→ Task statement
Below are several records. Retype exactly those lines running from the one with "symmetry. etransitivity; [apply bind_assoc|]. symmetry. by" through the one with "induction s as [|b s IH]; simpl; [apply", end lines included, and no others.

→ Data to use
(* ===== verification/ZapIO.v ===== *)
(** zapio/writer.go: an [io.Writer] that logs what is written to it, line by line.

    The methods get the stack of their caller, push their own frames and return how
    the call ended: a logger at a terminal level does not come back, and then nothing
    that follows in the method runs. *)

From Stdlib Require Import ZArith Lia.
From S2P Require Import Prelude Strconv GoStd Level AtomicLevel WriteSyncer Encode Field Entry EncoderConfig Core CoreSpec Stacktrace Logger LoggerSpec.
From stdpp Require Import base list.

Local Open Scope Z_scope.
Local Open Scope zap_scope.

Module ZapIO.
Import Encode Core CoreSpec Stacktrace LoggerSpec.

Section writer.
Context {W : Type} {std : GoStd} {ME : Multierr}.
Context (reflected : EncoderConfig.ReflectedEncoder) (sprintEntry : Entry.Entry -> bytes) (storage : nat).

Record Writer := mkWriter { Log : Logger.Logger W; Level_ : Level.Level; buff : bytes }.

Definition setBuff (w : Writer) (b : bytes) : Writer := mkWriter (Log w) (Level_ w) b.

Definition newline : byte := x0a.

(** [bytes.IndexByte(s, c)]; [None] is -1. *)
Fixpoint IndexByte (s : bytes) (c : byte) : option nat :=
  match s with
  | [] => None
  | b :: s' => if decide (b = c) then Some 0%nat else option_map S (IndexByte s' c)
  end.

Definition log (w : Writer) (b : bytes) (stk : list Frame) : M W ending :=
  ce ← Logger.Check reflected storage (Log w) (Level_ w) b (frameOf (str "zapio.(*Writer).log") :: stk);
  match ce with
  | Some _ => '(e, _) ← checked_Write reflected sprintEntry ce []; mret e
  | None => mret Returns
  end.

Definition flush (w : Writer) (allowEmpty : bool) (stk : list Frame) : M W (ending * Writer) :=
  e ← (if allowEmpty || (0 <? lenZ (buff w))
       then log w (buff w) (frameOf (str "zapio.(*Writer).flush") :: stk)
       else mret Returns);
  mret (e, match e with Returns => setBuff w [] | _ => w end).

(** The ending, the writer and the bytes that are left. *)
Definition writeLine (w : Writer) (line : bytes) (stk : list Frame) : M W (ending * Writer * bytes) :=
  let stk := frameOf (str "zapio.(*Writer).writeLine") :: stk in
  match IndexByte line newline with
  | None => mret (Returns, setBuff w (buff w ++ line), [])
  | Some idx =>
      let remaining := drop (S idx) line in
      let line := take idx line in
      if lenZ (buff w) =? 0 then
        e ← log w line stk; mret (e, w, remaining)
      else
        '(e, w) ← flush (setBuff w (buff w ++ line)) true stk; mret (e, w, remaining)
  end.

(** The loop of [Write]; a line takes at least one byte. *)
Fixpoint writeLines (fuel : nat) (w : Writer) (bs : bytes) (stk : list Frame) : M W (ending * Writer) :=
  if lenZ bs =? 0 then mret (Returns, w)
  else
    match fuel with
    | O => diverge
    | S fuel =>
        '(e, w, bs) ← writeLine w bs stk;
        match e with
        | Returns => writeLines fuel w bs stk
        | _ => mret (e, w)
        end
    end.

Definition Write (w : Writer) (bs : bytes) (stk : list Frame) : M W (ending * (Z * error) * Writer) :=
  b ← Enabled (Logger.Core_ (Log w)) (Level_ w);
  if negb b then mret (Returns, (lenZ bs, None), w)
  else
    let n := lenZ bs in
    '(e, w) ← writeLines (length bs) w bs (frameOf (str "zapio.(*Writer).Write") :: stk);
    mret (e, (n, None), w).

Definition Sync (w : Writer) (stk : list Frame) : M W (ending * error * Writer) :=
  '(e, w) ← flush w false (frameOf (str "zapio.(*Writer).Sync") :: stk); mret (e, None, w).

Definition Close (w : Writer) (stk : list Frame) : M W (ending * error * Writer) :=
  Sync w (frameOf (str "zapio.(*Writer).Close") :: stk).

(** * Specification *)

(** The pieces of a text between newlines, and what follows the last one. *)
Fixpoint splitLines (s : bytes) : list bytes * bytes :=
  match s with
  | [] => ([], [])
  | b :: s' =>
      let '(ls, last) := splitLines s' in
      if decide (b = newline) then ([] :: ls, last)
      else match ls with [] => ([], b :: last) | l :: ls => ((b :: l) :: ls, last) end
  end.

(** The messages of a text: its lines, the last one also without a newline. *)
Definition messages (s : bytes) : list bytes :=
  let '(ls, last) := splitLines s in if decide (last = []) then ls else ls ++ [last].

(** Messages logged one after the other, each from its call site. *)
Fixpoint logEach (w : Writer) (sites : list (bytes * list Frame)) : M W unit :=
  match sites with
  | [] => mret tt
  | (m, stk) :: sites' => _ ← log w m stk; logEach w sites'
  end.

(** A client that writes the chunks and closes the writer. *)
Fixpoint writeAll (w : Writer) (chunks : list bytes) (stk : list Frame) : M W unit :=
  match chunks with
  | [] => _ ← Close w stk; mret tt
  | c :: chunks' => '(_, _, w) ← Write w c stk; writeAll w chunks' stk
  end.

(** * Lemmas *)

(** Computations that do the same from every store. *)
#[local] Instance M_equiv {A} : Equiv (M W A) := fun m1 m2 => forall st, m1 st = m2 st.

#[local] Instance M_equivalence {A} : Equivalence (≡@{M W A}).
Proof. split; [by intros m st|intros m1 m2 H st; by rewrite H|intros m1 m2 m3 H1 H2 st; by rewrite H1, H2]. Qed.

Lemma bind_equiv {A B} (m1 m2 : M W A) (f1 f2 : A -> M W B) :
  m1 ≡ m2 -> (forall a, f1 a ≡ f2 a) -> (m1 ≫= f1) ≡ (m2 ≫= f2).
Proof.
  intros Hm Hf st. unfold mbind, M_bind. rewrite Hm. destruct (m2 st) as [[a st']| |]; simpl; [apply Hf|done..].
Qed.

Lemma bind_assoc {A B C} (m : M W A) (f : A -> M W B) (g : B -> M W C) :
  ((m ≫= f) ≫= g) ≡ (m ≫= fun a => f a ≫= g).
Proof. intros st. unfold mbind, M_bind. by destruct (m st) as [[a st']| |]. Qed.

(** A computation that only ever returns [a]. *)
Lemma bind_yields {A B} (a : A) (m : M W A) (f : A -> M W B) :
  yields (fun x => x = a) m -> (m ≫= f) ≡ (m ≫= fun _ => f a).
Proof.
  intros Hm st. unfold mbind, M_bind. destruct (m st) as [[x st']| |] eqn:E; simpl; [|done..].
  by rewrite (Hm _ _ _ E).
Qed.

Lemma IndexByte_None s c : IndexByte s c = None -> c ∉ s.
Proof.
  induction s as [|b s IH]; simpl; [intros _ H; by apply not_elem_of_nil in H|].
  case_decide; [done|]. destruct (IndexByte s c); [done|]. intros _. apply not_elem_of_cons. split; [congruence|auto].
Qed.

Lemma IndexByte_Some s c i : IndexByte s c = Some i -> s = take i s ++ c :: drop (S i) s /\ c ∉ take i s.
Proof.
  revert i. induction s as [|b s IH]; intros i; simpl; [done|]. case_decide as Hb.
  - intros [= <-]. subst. split; [done|]. apply not_elem_of_nil.
  - destruct (IndexByte s c) as [j|]; [|done]. intros [= <-]. destruct (IH j eq_refl) as [E Hn]. simpl.
    split; [by f_equal|]. apply not_elem_of_cons. split; [congruence|done].
Qed.

Lemma splitLines_none s : newline ∉ s -> splitLines s = ([], s).
Proof.
  induction s as [|b s IH]; [done|]. intros [Hb Hs]%not_elem_of_cons. simpl. rewrite IH by done.
  by rewrite decide_False by congruence.
Qed.

Lemma splitLines_line l r : newline ∉ l ->
  splitLines (l ++ newline :: r) = (l :: (splitLines r).1, (splitLines r).2).
Proof.
  induction l as [|b l IH]; intros Hl; simpl.
  - by destruct (splitLines r).
  - apply not_elem_of_cons in Hl as [Hb Hl]. rewrite (IH Hl). by rewrite decide_False by congruence.
Qed.

(** A writer whose logger is enabled and comes back. *)
Context (w : Writer).
Context (enabled : forall st, Enabled (Logger.core (Log w)) (Level_ w) st = Ret (true, st)).
Context (returns : terminal (Log w) (Level_ w) = None).

Lemma log_returns m stk : yields (fun e => e = Returns) (log w m stk).
Proof.
  intros st e st' E. apply (yields_logAt reflected sprintEntry storage) in E. by rewrite returns in E.
Qed.

Lemma writeLine_spec b l r stk :
  newline ∉ l -> exists site,
  writeLine (setBuff w b) (l ++ newline :: r) stk ≡ (_ ← log w (b ++ l) site; mret (Returns, setBuff w [], r)).
Proof.
  intros Hl. unfold writeLine.
  destruct (IndexByte (l ++ newline :: r) newline) as [i|] eqn:Ei.
  2:{ apply IndexByte_None in Ei. exfalso. apply Ei. apply elem_of_app. right. apply list_elem_of_here. }
  apply IndexByte_Some in Ei as [E Hn].
  assert (take i (l ++ newline :: r) = l /\ drop (S i) (l ++ newline :: r) = r) as [-> ->].
  { revert i E Hn. induction l as [|x l IH]; intros [|i] E Hn; simpl in *.
    - done.
    - exfalso. apply Hn. apply list_elem_of_here.
    - exfalso. injection E as ->. apply Hl, list_elem_of_here.
    - apply not_elem_of_cons in Hl as [_ Hl]. apply not_elem_of_cons in Hn as [_ Hn]. injection E as E.
      destruct (IH Hl i E Hn) as [H1 H2]. by rewrite H1, H2. }
  cbv zeta. destruct b as [|x b].
  - eexists. cbn [buff setBuff lenZ length Z.of_nat Z.eqb app].
    etransitivity; [apply (bind_yields Returns), log_returns|done].
  - eexists. rewrite (proj2 (Z.eqb_neq _ _)) by (unfold lenZ; simpl; lia). unfold flush.
    cbn [buff setBuff orb]. etransitivity; [apply bind_assoc|].
    etransitivity; [apply (bind_yields Returns), log_returns|done].
Qed.

Lemma writeLines_spec fuel b bs stk :
  newline ∉ b -> (length bs <= fuel)%nat -> exists sites,
  map fst sites = (splitLines (b ++ bs)).1 /\
  writeLines fuel (setBuff w b) bs stk ≡
    (_ ← logEach w sites; mret (Returns, setBuff w (splitLines (b ++ bs)).2)).
Proof.
  revert b bs. induction fuel as [|fuel IH]; intros b bs Hb Hlen.
  { destruct bs; [|simpl in Hlen; lia]. exists []. rewrite app_nil_r, splitLines_none by done. done. }
  destruct bs as [|x bs].
  { exists []. rewrite app_nil_r, splitLines_none by done. done. }
  cbn [writeLines]. rewrite (proj2 (Z.eqb_neq _ _)) by (unfold lenZ; simpl; lia).
  destruct (IndexByte (x :: bs) newline) as [i|] eqn:Ei.
  - destruct (IndexByte_Some _ _ _ Ei) as [E Hn]. set (l := take i (x :: bs)) in *. set (r := drop (S i) (x :: bs)) in *.
    rewrite E. destruct (writeLine_spec b l r stk Hn) as (site & Hw).
    assert (length r <= fuel)%nat as Hr.
    { pose proof (f_equal length E) as Hlen'. rewrite length_app in Hlen'. simpl in *. lia. }
    destruct (IH [] r (not_elem_of_nil _) Hr) as (sites & Hs & HW).
    exists ((b ++ l, site) :: sites). rewrite app_assoc.
    rewrite splitLines_line by (by apply not_elem_of_app).
    split; [simpl; by rewrite Hs|]. cbn [logEach].
    etransitivity; [apply (bind_equiv _ _ _ _ Hw (fun _ => reflexivity _))|].
    etransitivity; [apply bind_assoc|]. symmetry. etransitivity; [apply bind_assoc|]. symmetry.
    apply bind_equiv; [done|]. intros e. exact HW.
  - exists []. pose proof (IndexByte_None _ _ Ei) as Hn.
    rewrite splitLines_none by (by apply not_elem_of_app). split; [done|].
    unfold writeLine. rewrite Ei. intros st. unfold mbind, M_bind. simpl. by destruct fuel.
Qed.

Lemma logEach_app s1 s2 : logEach w (s1 ++ s2) ≡ (_ ← logEach w s1; logEach w s2).
Proof.
  induction s1 as [|[m stk] s1 IH]; [done|]. cbn [logEach app].
  symmetry. etransitivity; [apply bind_assoc|]. symmetry. by apply bind_equiv.
Qed.

Lemma splitLines_last s : newline ∉ (splitLines s).2.
Proof.
  induction s as [|b s IH]; simpl; [apply not_elem_of_nil|]. destruct (splitLines s) as [[|l ls] last]; simpl in *;
    case_decide; simpl; try done. apply not_elem_of_cons. split; [congruence|done].
Qed.

Lemma splitLines_app s t :
  splitLines (s ++ t) =
  ((splitLines s).1 ++ (splitLines ((splitLines s).2 ++ t)).1, (splitLines ((splitLines s).2 ++ t)).2).
Proof.
  induction s as [|b s IH]; simpl; [by destruct (splitLines t)|]. rewrite IH.
  destruct (splitLines s) as [ls last] eqn:E. simpl. case_decide as Hb; [done|].
  destruct ls as [|l ls]; simpl; [|done].
  destruct (splitLines (last ++ t)) as [[|l' ls'] last'] eqn:E2; simpl; by rewrite decide_False.
Qed.

Lemma Write_spec b bs stk :
  newline ∉ b -> exists sites,
  map fst sites = (splitLines (b ++ bs)).1 /\
  Write (setBuff w b) bs stk ≡
    (_ ← logEach w sites; mret (Returns, (lenZ bs, None), setBuff w (splitLines (b ++ bs)).2)).
Proof.
  intros Hb. destruct (writeLines_spec (length bs) b bs (frameOf (str "zapio.(*Writer).Write") :: stk) Hb)
    as (sites & Hs & HW); [done|]. exists sites. split; [done|].
  intros st. unfold Write, Logger.Core_. rewrite (run_bind _ _ _ _ _ (enabled st)). cbn [negb]. cbv zeta.
  rewrite (bind_equiv _ _ _ (fun '(e, w) => mret (e, (lenZ bs, None), w)) HW (fun _ => reflexivity _) st).
  by rewrite bind_assoc.
Qed.

Lemma writeAll_spec b chunks stk :
  newline ∉ b -> exists sites,
  map fst sites = messages (b ++ concat chunks) /\ writeAll (setBuff w b) chunks stk ≡ logEach w sites.
Proof.
  revert b. induction chunks as [|c chunks IH]; intros b Hb; cbn [writeAll concat].
  - rewrite app_nil_r. unfold messages. rewrite splitLines_none by done. unfold Close, Sync, flush.
    destruct b as [|x b].
    + exists []. split; [done|]. by intros st.
    + exists [(x :: b, frameOf (str "zapio.(*Writer).flush") :: frameOf (str "zapio.(*Writer).Sync") ::
                     frameOf (str "zapio.(*Writer).Close") :: stk)].
      split; [done|]. intros st. cbn [buff setBuff orb logEach].
      rewrite (proj2 (Z.ltb_lt _ _)) by (unfold lenZ; simpl; lia).
      change (log (setBuff w (x :: b))) with (log w). unfold mbind, M_bind.
      by destruct (log w (x :: b) _ st) as [[e st']| |].
  - destruct (Write_spec b c stk Hb) as (s1 & Hs1 & HW).
    destruct (IH (splitLines (b ++ c)).2 (splitLines_last _)) as (s2 & Hs2 & HR).
    exists (s1 ++ s2). rewrite map_app, Hs1, Hs2. rewrite app_assoc. unfold messages.
    rewrite (splitLines_app (b ++ c)). split.
    + destruct (splitLines ((splitLines (b ++ c)).2 ++ concat chunks)) as [ls last]. simpl.
      case_decide; [done|]. by rewrite app_assoc.
    + etransitivity; [apply (bind_equiv _ _ _ _ HW (fun _ => reflexivity _))|].
      etransitivity; [apply bind_assoc|]. symmetry. etransitivity; [apply logEach_app|]. symmetry.
      apply bind_equiv; [done|]. intros []. exact HR.
Qed.

(** C21: a [zapio.Writer] logs the lines of the stream, however it is chunked: for a logger
    that is enabled at a level that returns, writing any chunks to an empty writer and
    closing it logs, one after the other and nothing else, the lines of the chunks put
    together, empty lines included, and the last line also when it has no newline. *)
Theorem writer_logs_lines chunks stk :
  buff w = [] ->
  exists sites, map fst sites = messages (concat chunks) /\
    forall st, writeAll w chunks stk st = logEach w sites st.
Proof.
  intros Hb. destruct (writeAll_spec [] chunks stk (not_elem_of_nil _)) as (sites & Hs & HW).
  exists sites. split; [done|]. intros st. rewrite <- HW. destruct w. simpl in Hb. by subst.
Qed.
End writer.
Arguments Writer W : clear implicits.

(** * A writer *)

Section demo.
#[local] Existing Instances Level.asciiStd flat_multierr.

Definition demoWriter : Writer unit := mkWriter loudLogger Level.InfoLevel [].

Lemma writer_logs_lines_witness :
  exists sites,
    map fst sites = [str "one"; str "two"; []; str "three"] /\
    writeAll noReflection (fun _ => []) 64 demoWriter
      [str "one" ++ [x0a] ++ str "tw"; str "o" ++ [x0a; x0a] ++ str "thr"; str "ee"] [site] oneLog =
    logEach noReflection (fun _ => []) 64 demoWriter sites oneLog.
Proof.
  destruct (writer_logs_lines noReflection (fun _ => []) 64 demoWriter (fun _ => eq_refl) eq_refl
    [str "one" ++ [x0a] ++ str "tw"; str "o" ++ [x0a; x0a] ++ str "thr"; str "ee"] [site] eq_refl) as (sites & Hs & H).
  exists sites. split; [exact Hs|exact (H oneLog)].
Defined.
End demo.
End ZapIO.
Definition newFileSinkFromURL (sr : sinkRegistry) (u : URL) : opening := fun w =>
  let refuse (msg : bytes) := (inr (New_error (msg ++ str ": got " ++ URL_String u)), w) in
  if hasUser u then refuse (str "user and password not allowed with file URLs")
  else if decide (Fragment u <> []) then refuse (str "fragments not allowed with file URLs")
  else if decide (RawQuery u <> []) then refuse (str "query parameters not allowed with file URLs")
  else if decide (Port u <> []) then refuse (str "ports not allowed with file URLs")
  else if decide (Hostname u <> [] /\ Hostname u <> str "localhost") then
    refuse (str "file URLs must leave host empty or use localhost")
  else newFileSinkFromPath sr (Path u) w.

(** [newSinkRegistry]: the factory of files belongs to the registry it is in, whose
    [openFile] does not change. *)
Definition newSinkRegistry (open : bytes -> opening) : outcome sinkRegistry :=
  let sr := mkRegistry [] open in
  let! (_, sr) := RegisterSink sr schemeFile (newFileSinkFromURL sr) in
  Ret sr.

Definition errSinkNotFound (scheme : bytes) : err :=
  New_error (str "no sink found for scheme " ++ Quote scheme).

(** [filepath.IsAbs] on Unix. *)
Definition IsAbs (path : bytes) : bool :=
  match path with
  | c :: _ => bool_decide (c = x2f)
  | [] => false
  end.

Definition newSink (sr : sinkRegistry) (rawURL : bytes) : opening := fun w =>
  if IsAbs rawURL then newFileSinkFromPath sr rawURL w
  else
    match Parse rawURL with
    | inr e => (inr (New_error (str "can't parse " ++ Quote rawURL ++ str " as a URL: " ++ Error_text e)), w)
    | inl u =>
        let u := if decide (Scheme u = []) then setScheme u schemeFile else u in
        match lookupKey (factories sr) (Scheme u) with
        | None => (inr (errSinkNotFound (Scheme u)), w)
        | Some factory => factory u w
        end
    end.

(** * Opening *)

(** [closeAll] over the closers. *)
Fixpoint closeAll (closers : list Sink) (w : W) : W :=
  match closers with
  | [] => w
  | c :: closers' => let '(_, w) := Close c w in closeAll closers' w
  end.

Definition openSinkError (path : bytes) (e : err) : err :=
  New_error (str "open sink " ++ Quote path ++ str ": " ++ Error_text e).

→ Response to this task
  symmetry. etransitivity; [apply bind_assoc|]. symmetry. by apply bind_equiv.
Qed.

Lemma splitLines_last s : newline ∉ (splitLines s).2.
Proof.
  induction s as [|b s IH]; simpl; [apply not_elem_of_nil|]. destruct (splitLines s) as [[|l ls] last]; simpl in *;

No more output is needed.